Greater Manchester police have charged nine people in connection with the trouble that flared during the Manchester derby on Sunday when Rio Ferdinand was struck by a two-pence coin above his left eye while celebrating Robin van Persie's late winning goal for United.

A number of stadiums in the Bundesliga and other European leagues already have safety nets in place to protect the players and Taylor believes the incident involving Ferdinand is a stark warning that their safety is under threat.

He said: "It could have been a career-threatening injury if it had caught Rio's eye. There are certain areas that are more vulnerable than others – at corners, behind the goals and behind the dugout where substitutions are made. It's an option to consider. You wonder if there is a copycat reaction and that's obviously not good for players or referees.

"It's the job of the PFA to safeguard the players. If we ignore this problem we ignore it at our peril. It's trying to keep a check on a pattern. People may think there are sufficient sanctions in place but if that had been a bad injury to Rio I don't think anything could have condoned that.

"You wouldn't want anything to restrict the view and of course we aren't talking about fences, after Hillsborough. You've got to look at technology and see if there can be a way of protection without restricting the view.

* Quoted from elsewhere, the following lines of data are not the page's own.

Lemma remove_member_Some d now o u ids d' :
  remove_member d now o u = Ok (Some ids, d') →
  d' = cascade_memberships (λ o' u', String.eqb o' o && String.eqb u' u)
         (set_credentials d (update_where (λ _ c, owned_in o u c) (revoke_credential now) (dr_credentials d)))
  ∧ ids = credential_ids (owned_in o u) d.
Proof.
  unfold remove_member. destruct (find_member _ u) as [[]|]; [|done]. intros Hr. by inv_ok.
Qed.

Lemma revokes_dead d op kind h now :
  secrets_unique d → revokes d op kind h → ¬ usable (run_account_op d op) kind h now.
Proof.
  intros Hu Hr Huse.
  assert (Hw : wanes d (run_account_op d op)) by (apply run_op_wanes; by destruct Hr).
  destruct Hu, Hw, Hr; simpl in Huse; destruct Huse as (id' & r & Hr & Hh & Hn & _); cbn [run_account_op] in *.
  - revert Hn. eapply (dead_in bs_access_token_hash session_less _ _ id s (λ s, bs_revoked_at s ≠ None));
      [done..| |done| |exact Hr|done]; [by intros ?? (? & _)|]. cbn. rewrite lookup_alter_eq, H. by intros ? [= <-].
  - revert Hn. eapply (dead_in bs_refresh_token_hash session_less _ _ id s (λ s, bs_revoked_at s ≠ None));
      [done..| |done| |exact Hr|done]; [by intros ?? (_ & ? & _)|]. cbn. rewrite lookup_alter_eq, H. by intros ? [= <-].
  - revert Hn. eapply (dead_in bs_access_token_hash session_less _ _ id s (λ s, bs_revoked_at s ≠ None));
      [done..| |done| |exact Hr|done]; [by intros ?? (? & _)|]. cbn. rewrite update_where_lookup, H. simpl.
    rewrite String.eqb_refl, bool_decide_false by done. by intros ? [= <-].
  - revert Hn. eapply (dead_in bs_refresh_token_hash session_less _ _ id s (λ s, bs_revoked_at s ≠ None));
      [done..| |done| |exact Hr|done]; [by intros ?? (_ & ? & _)|]. cbn. rewrite update_where_lookup, H. simpl.
    rewrite String.eqb_refl, bool_decide_false by done. by intros ? [= <-].
  - revert Hn. eapply (dead_in ak_key_hash key_less _ _ id k (λ k, ak_revoked_at k ≠ None));
      [done..| |done| |exact Hr|done]; [by intros ?? (? & _)|]. cbn. unfold revoke_api_key, api_key_for_org. rewrite H. simpl.
    rewrite String.eqb_refl. case_bool_decide; cbn; [rewrite lookup_insert_eq|rewrite H]; by intros ? [= <-].
  - revert Hn. eapply (dead_in wc_token_hash credential_less _ _ id c (λ c, wc_revoked_at c ≠ None));
      [done..| |done| |exact Hr|done]; [by intros ?? (? & _)|]. cbn. unfold revoke_worker_credential, worker_credential_for_org.
    rewrite H. simpl. rewrite String.eqb_refl. case_bool_decide; cbn; [rewrite lookup_insert_eq|rewrite H]; by intros ? [= <-].
  - rewrite H in Hr, wn_sessions0. cbn [committed] in Hr, wn_sessions0. apply remove_member_Some in H as [-> _].
    eapply (dead_in bs_access_token_hash session_less _ _ id s (λ _, False)); [done|exact wn_sessions0|by intros ?? (? & _)|done| |exact Hr|done].
    cbn. intros s' [Hs' Hg]%delete_where_Some. rewrite H0 in Hs'. injection Hs' as <-. subst o u. by rewrite !String.eqb_refl in Hg.
  - rewrite H in Hr, wn_api_keys0. cbn [committed] in Hr, wn_api_keys0. apply remove_member_Some in H as [-> _].
    eapply (dead_in ak_key_hash key_less _ _ id k (λ _, False)); [done|exact wn_api_keys0|by intros ?? (? & _)|done| |exact Hr|done].
    cbn. intros s' [Hs' Hg]%delete_where_Some. rewrite H0 in Hs'. injection Hs' as <-. subst o u. by rewrite !String.eqb_refl in Hg.
  - rewrite H in Hr, wn_credentials0. cbn [committed] in Hr, wn_credentials0. apply remove_member_Some in H as [-> _].
    revert Hn. eapply (dead_in wc_token_hash credential_less _ _ id c (λ c, wc_revoked_at c ≠ None)); [done|exact wn_credentials0|by intros ?? (? & _)|done| |exact Hr|done].
    cbn. rewrite update_where_lookup, H0. simpl. unfold owned_in, sql_eq. rewrite H1, H2, String.eqb_refl, bool_decide_true by done.
    by intros ? [= <-].
Qed.

(** C39: Revocation is final: a session that was logged out or swept with its
    user's other sessions, a revoked API key or worker credential, and the
    sessions, keys and worker credentials of a member who was removed, are never
    accepted again, at any time and over any later operations that do not issue
    the very same secret anew. *)
Theorem revocation_final d op kind h ops now :
  secrets_unique d → revokes d op kind h → (∀ op', op' ∈ ops → h ∉ minted op') →
  ¬ usable (run_account_ops d (op :: ops)) kind h now.
Proof. intros Hu Hr Hm Huse. apply (revokes_dead d op kind h now Hu Hr). by eapply run_ops_usable. Qed.

(** ** What is used once *)

Lemma consume_Some d now state a d' :
  consume_oauth_authorization d now state = (Some a, d') →
  dr_authorizations d !! state = Some a ∧ oa_consumed_at a = None ∧ (now < oa_expires_at a)%Z
  ∧ d' = set_authorizations d (<[state := consume_row now a]> (dr_authorizations d)).
Proof.
  unfold consume_oauth_authorization. destruct (dr_authorizations d !! state) as [b|]; [|done].
  destruct (bool_decide _ && _) eqn:Hc; intros [= -> <-]. bool_cases. split_and!; [done..|by apply Z.ltb_lt|done].
Qed.

Lemma rotated_dead d i d1 now :
  secrets_unique d → rotate_session d i = Ok (true, d1) → rs_refresh_token_hash i ≠ rs_expected_refresh_token_hash i →
  ¬ usable d1 RefreshToken (rs_expected_refresh_token_hash i) now.
Proof.
  intros Hu [[? _]|(_ & s & Hs & Hh & _ & _ & _ & ->)]%rotate_session_Ok Hne; [done|].
  intros (id & r & Hr & Hrh & _). cbn in Hr. apply lookup_insert_Some in Hr as [[<- <-]|[Hid Hr]]; [done|].
  apply Hid. eapply (su_refresh d Hu _ _ s r); [done..|congruence].
Qed.

(** Rotating needs a live session. *)
Lemma rotate_refused d i :
  (∀ now, ¬ usable d RefreshToken (rs_expected_refresh_token_hash i) now) → rotate_session d i = Ok (false, d).
Proof.
  intros Hno. unfold rotate_session. destruct (dr_sessions d !! rs_session_id i) as [s|] eqn:Hs; [|done].
  destruct (String.eqb_spec (bs_refresh_token_hash s) (rs_expected_refresh_token_hash i)) as [Hh|]; [|done].
  case_bool_decide as Hn; [|done]. exfalso. apply (Hno (bs_refresh_expires_at s - 1)%Z).
  exists (rs_session_id i), s. split_and!; [done..|lia].
Qed.

Lemma accepted_dead d now h u m d1 now' :
  secrets_unique d → accept_organization_invite d now h u = Ok (m, d1) → ¬ usable d1 OrganizationCode h now'.
Proof.
  intros Hu (i & v & Hi & Hh & _ & _ & _ & ->)%accept_invite_Ok (i' & v' & Hv' & Hh' & Hc). cbn in Hv'.
  apply lookup_insert_Some in Hv' as [[<- <-]|[Hne Hv']]; [done|].
  apply Hne. eapply (su_invites d Hu _ _ v v'); [done..|congruence].
Qed.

Safety of players and safety of fans is key."

Cardiff's former Manchester City forward Craig Bellamy was targeted by Manchester United supporters who threw bottles and coins when the sides met in the Carling Cup in 2010, while a mobile phone was launched on to the pitch by a Liverpool supporter after Wayne Rooney scored during a game at Anfield in 2005.

The Football Association, which condemned Sunday's ugly scenes as "unacceptable", and the Metropolitan Police launched separate investigations into how a Chelsea steward was hospitalised after Manchester United's victory at Stamford Bridge in October. Objects thrown included a seat, apparently aimed at Javier Hernández.

However, during the 2011-12 season the number of football-related arrests across all competitions in England and Wales fell by 24% to 2,363. Arrests made for missiles thrown on to the pitch totalled 53 for 2011‑12, down from 64 the previous year, with 16 made in the Premier League during 2011-12, a decrease of four.

Kevin Parker, a spokesman for the Manchester City Supporters Club, said: "In 40 years of watching football it's the first time I've seen that sort of thing happen at City. I don't think the introduction of netting is the right way forward for football. I've watched games in Europe with netting and it makes you as a supporter feel like a second-class citizen. It's not ideal and from a safety point of view I don't think it's ideal, for instance if fans needed to make a quick exit onto the field.

"None of us condone what happened at City on Sunday, but we should wait for Manchester City, the police and the Football Association to have a look at what happened and how it can be prevented."

Malcolm Clarke, the chairman of the Football Supporters' Federation, added: "Netting is not something we feel is necessary. No one condones the throwing of missiles but arrests last season were 24% down on previous seasons and not many social phenomenon alter that much."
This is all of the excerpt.